◆ INSTRUCTIONS TO FOLLOW
With both ends included, repeat exactly the lines of the entries below from the one containing "(* ===== verification/RecSolve.v ===== *)" down to the one containing "(WcImplemented tr)) =>", and no others.

◆ INPUT DATA
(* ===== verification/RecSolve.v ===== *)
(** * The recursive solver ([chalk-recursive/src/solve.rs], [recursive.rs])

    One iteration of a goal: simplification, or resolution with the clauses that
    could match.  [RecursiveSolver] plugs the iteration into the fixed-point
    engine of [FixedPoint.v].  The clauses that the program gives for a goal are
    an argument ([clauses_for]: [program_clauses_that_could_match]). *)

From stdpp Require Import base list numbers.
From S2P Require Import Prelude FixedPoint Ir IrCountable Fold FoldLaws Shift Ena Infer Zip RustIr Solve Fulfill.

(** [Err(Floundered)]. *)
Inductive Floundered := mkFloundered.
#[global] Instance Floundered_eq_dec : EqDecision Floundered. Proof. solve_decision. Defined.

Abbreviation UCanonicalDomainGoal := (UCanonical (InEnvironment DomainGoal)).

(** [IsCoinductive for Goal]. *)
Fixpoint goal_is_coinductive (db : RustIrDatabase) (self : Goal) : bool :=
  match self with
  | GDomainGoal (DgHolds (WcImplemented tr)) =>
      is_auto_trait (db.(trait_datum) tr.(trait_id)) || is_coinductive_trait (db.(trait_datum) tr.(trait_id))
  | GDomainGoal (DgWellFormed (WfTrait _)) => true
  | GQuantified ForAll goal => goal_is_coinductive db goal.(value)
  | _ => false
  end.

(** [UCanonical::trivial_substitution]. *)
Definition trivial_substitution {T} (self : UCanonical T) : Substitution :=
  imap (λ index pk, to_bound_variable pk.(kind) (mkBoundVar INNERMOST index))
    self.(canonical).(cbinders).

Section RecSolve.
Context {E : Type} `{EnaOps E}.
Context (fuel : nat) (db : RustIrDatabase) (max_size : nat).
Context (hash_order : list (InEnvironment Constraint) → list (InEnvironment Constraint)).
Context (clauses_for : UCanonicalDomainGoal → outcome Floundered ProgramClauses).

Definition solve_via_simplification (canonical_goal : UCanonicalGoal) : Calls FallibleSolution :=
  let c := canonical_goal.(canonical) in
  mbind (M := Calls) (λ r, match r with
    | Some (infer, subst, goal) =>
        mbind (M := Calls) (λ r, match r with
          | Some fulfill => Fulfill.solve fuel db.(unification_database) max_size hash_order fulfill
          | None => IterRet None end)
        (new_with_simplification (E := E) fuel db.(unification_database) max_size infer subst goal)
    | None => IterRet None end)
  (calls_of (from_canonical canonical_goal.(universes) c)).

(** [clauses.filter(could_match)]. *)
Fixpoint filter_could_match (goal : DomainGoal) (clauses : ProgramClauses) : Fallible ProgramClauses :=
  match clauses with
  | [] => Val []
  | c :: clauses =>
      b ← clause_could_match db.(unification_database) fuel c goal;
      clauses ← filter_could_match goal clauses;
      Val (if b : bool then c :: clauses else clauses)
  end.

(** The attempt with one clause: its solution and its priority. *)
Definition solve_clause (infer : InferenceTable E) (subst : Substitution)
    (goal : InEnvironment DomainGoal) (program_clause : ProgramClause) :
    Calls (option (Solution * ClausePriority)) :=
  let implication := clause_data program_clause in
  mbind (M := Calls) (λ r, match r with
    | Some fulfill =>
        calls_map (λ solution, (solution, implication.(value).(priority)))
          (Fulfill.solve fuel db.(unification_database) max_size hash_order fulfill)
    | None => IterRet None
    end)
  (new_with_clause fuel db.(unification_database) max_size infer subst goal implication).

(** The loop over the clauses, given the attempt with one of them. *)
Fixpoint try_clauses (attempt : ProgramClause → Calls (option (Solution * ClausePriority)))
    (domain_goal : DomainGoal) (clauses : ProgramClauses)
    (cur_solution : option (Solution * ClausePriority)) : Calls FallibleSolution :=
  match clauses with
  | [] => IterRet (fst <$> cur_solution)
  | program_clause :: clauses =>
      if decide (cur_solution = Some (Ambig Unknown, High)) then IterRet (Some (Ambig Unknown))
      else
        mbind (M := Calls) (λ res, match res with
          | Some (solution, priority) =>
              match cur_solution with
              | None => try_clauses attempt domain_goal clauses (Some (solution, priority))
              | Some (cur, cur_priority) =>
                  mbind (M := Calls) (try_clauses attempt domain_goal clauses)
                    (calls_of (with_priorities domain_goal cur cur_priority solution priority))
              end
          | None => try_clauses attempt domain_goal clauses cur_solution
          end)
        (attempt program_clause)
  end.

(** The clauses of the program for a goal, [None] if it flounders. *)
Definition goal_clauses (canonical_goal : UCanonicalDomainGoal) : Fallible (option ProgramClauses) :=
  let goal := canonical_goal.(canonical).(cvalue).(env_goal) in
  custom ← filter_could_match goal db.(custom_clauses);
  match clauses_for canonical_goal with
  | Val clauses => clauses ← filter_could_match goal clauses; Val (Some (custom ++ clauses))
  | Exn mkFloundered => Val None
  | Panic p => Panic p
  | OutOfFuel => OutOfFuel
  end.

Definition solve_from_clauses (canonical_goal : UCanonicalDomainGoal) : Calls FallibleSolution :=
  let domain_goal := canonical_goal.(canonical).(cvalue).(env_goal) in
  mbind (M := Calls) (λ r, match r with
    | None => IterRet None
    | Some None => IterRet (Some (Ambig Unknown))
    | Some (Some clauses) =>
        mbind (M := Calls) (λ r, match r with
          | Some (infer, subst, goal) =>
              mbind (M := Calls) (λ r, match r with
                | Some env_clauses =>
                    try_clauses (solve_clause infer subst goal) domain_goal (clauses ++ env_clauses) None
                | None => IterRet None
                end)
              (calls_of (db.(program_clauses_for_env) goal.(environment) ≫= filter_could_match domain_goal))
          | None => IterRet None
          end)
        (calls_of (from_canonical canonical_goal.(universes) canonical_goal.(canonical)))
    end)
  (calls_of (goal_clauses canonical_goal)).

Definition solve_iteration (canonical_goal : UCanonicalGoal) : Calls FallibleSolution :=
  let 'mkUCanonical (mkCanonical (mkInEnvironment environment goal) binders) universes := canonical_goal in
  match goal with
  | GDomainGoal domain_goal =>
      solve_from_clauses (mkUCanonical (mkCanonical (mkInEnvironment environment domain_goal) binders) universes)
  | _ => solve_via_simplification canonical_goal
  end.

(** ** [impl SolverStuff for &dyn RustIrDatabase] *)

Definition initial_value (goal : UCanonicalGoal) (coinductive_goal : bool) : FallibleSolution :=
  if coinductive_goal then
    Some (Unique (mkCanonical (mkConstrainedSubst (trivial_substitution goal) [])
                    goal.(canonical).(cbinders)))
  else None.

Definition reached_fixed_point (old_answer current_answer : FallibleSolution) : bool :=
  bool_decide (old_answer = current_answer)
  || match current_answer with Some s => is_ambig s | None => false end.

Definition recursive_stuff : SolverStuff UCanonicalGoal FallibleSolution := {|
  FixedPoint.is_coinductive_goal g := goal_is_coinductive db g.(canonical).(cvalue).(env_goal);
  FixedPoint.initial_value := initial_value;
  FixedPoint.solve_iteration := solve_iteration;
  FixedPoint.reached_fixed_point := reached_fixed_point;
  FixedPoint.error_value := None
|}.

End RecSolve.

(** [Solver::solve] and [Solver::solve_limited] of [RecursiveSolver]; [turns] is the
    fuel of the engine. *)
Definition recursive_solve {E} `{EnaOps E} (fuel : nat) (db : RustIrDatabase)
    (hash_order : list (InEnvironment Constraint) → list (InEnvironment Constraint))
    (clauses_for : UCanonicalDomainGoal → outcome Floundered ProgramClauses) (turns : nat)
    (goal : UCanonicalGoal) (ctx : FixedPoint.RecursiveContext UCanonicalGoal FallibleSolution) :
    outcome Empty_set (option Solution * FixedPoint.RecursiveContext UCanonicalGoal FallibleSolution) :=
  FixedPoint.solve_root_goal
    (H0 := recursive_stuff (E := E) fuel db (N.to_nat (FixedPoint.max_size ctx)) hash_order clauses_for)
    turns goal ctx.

...

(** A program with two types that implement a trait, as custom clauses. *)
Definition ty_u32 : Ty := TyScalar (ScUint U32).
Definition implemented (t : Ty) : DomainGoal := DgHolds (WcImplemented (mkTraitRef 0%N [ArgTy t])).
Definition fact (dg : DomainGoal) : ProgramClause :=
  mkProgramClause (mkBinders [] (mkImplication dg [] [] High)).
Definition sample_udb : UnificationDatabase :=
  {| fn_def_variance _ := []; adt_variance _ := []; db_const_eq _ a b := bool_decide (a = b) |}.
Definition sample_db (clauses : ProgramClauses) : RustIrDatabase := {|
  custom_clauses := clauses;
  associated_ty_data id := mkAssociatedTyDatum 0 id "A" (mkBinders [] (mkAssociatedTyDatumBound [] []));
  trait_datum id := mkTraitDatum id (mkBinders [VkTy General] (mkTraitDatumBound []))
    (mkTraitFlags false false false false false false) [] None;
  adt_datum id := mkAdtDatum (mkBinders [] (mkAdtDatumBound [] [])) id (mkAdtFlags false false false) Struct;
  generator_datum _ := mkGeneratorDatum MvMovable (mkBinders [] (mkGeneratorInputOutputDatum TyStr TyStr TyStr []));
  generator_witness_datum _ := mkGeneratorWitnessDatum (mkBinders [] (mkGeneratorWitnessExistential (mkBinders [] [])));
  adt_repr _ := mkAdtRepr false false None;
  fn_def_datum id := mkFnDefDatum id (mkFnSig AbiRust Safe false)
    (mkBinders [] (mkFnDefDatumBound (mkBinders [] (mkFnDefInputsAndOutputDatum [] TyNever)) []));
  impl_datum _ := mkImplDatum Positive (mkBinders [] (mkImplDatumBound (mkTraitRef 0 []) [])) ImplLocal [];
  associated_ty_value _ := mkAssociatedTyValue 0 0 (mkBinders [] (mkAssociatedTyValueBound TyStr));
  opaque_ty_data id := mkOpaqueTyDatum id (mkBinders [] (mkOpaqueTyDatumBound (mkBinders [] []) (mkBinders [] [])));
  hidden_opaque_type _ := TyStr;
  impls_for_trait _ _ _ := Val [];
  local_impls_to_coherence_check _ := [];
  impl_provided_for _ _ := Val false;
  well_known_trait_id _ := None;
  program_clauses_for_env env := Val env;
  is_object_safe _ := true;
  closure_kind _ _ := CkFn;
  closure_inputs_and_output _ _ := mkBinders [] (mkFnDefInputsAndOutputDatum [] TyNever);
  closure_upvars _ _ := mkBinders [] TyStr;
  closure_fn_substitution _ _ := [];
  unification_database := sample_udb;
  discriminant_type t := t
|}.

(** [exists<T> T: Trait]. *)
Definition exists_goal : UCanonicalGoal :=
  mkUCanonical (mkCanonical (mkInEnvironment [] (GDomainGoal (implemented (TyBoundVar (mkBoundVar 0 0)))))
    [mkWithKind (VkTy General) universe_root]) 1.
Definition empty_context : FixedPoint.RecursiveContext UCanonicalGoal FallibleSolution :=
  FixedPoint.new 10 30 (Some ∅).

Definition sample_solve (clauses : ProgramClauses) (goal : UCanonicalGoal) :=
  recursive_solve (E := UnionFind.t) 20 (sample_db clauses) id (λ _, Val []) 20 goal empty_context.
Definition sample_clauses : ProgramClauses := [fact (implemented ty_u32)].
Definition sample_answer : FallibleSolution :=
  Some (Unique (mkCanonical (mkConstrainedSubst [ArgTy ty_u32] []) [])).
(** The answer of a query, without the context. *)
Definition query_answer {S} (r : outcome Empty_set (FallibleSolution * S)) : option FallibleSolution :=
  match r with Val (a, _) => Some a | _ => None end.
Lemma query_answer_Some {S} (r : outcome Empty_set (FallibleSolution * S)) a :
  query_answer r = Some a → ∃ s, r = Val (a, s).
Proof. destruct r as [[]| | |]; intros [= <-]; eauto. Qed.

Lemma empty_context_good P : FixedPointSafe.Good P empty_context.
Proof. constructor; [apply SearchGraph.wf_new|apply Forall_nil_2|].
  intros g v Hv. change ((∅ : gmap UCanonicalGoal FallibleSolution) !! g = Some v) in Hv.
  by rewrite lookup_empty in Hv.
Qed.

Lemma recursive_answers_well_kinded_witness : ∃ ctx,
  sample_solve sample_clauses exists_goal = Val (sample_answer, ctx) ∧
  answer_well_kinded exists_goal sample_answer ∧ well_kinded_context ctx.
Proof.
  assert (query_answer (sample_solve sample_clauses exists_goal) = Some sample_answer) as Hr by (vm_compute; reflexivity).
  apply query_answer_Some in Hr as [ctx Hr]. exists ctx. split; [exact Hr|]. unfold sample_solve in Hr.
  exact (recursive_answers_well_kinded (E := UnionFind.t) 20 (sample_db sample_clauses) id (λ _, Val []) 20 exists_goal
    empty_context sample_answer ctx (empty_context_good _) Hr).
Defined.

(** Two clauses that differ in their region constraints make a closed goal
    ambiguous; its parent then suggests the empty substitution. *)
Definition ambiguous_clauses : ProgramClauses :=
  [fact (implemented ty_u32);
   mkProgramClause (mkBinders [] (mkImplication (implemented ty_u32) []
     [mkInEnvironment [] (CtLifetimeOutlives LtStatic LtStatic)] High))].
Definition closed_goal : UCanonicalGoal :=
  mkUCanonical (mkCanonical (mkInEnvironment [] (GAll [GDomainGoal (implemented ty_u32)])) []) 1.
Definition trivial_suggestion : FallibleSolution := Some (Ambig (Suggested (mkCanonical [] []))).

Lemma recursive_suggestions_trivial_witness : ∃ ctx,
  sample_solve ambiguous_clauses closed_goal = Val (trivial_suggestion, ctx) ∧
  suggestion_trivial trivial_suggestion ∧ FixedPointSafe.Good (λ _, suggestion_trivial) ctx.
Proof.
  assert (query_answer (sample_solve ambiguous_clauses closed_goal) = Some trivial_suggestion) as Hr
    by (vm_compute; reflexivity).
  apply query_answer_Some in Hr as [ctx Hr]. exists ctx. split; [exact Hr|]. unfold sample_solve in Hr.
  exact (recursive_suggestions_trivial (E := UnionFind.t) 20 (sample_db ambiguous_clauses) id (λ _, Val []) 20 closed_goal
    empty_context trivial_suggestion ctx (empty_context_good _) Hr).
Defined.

◆ ANSWER SPACE
(* ===== verification/RecSolve.v ===== *)
(** * The recursive solver ([chalk-recursive/src/solve.rs], [recursive.rs])

    One iteration of a goal: simplification, or resolution with the clauses that
    could match.  [RecursiveSolver] plugs the iteration into the fixed-point
    engine of [FixedPoint.v].  The clauses that the program gives for a goal are
    an argument ([clauses_for]: [program_clauses_that_could_match]). *)

From stdpp Require Import base list numbers.
From S2P Require Import Prelude FixedPoint Ir IrCountable Fold FoldLaws Shift Ena Infer Zip RustIr Solve Fulfill.

(** [Err(Floundered)]. *)
Inductive Floundered := mkFloundered.
#[global] Instance Floundered_eq_dec : EqDecision Floundered. Proof. solve_decision. Defined.

Abbreviation UCanonicalDomainGoal := (UCanonical (InEnvironment DomainGoal)).

(** [IsCoinductive for Goal]. *)
Fixpoint goal_is_coinductive (db : RustIrDatabase) (self : Goal) : bool :=
  match self with
  | GDomainGoal (DgHolds (WcImplemented tr)) =>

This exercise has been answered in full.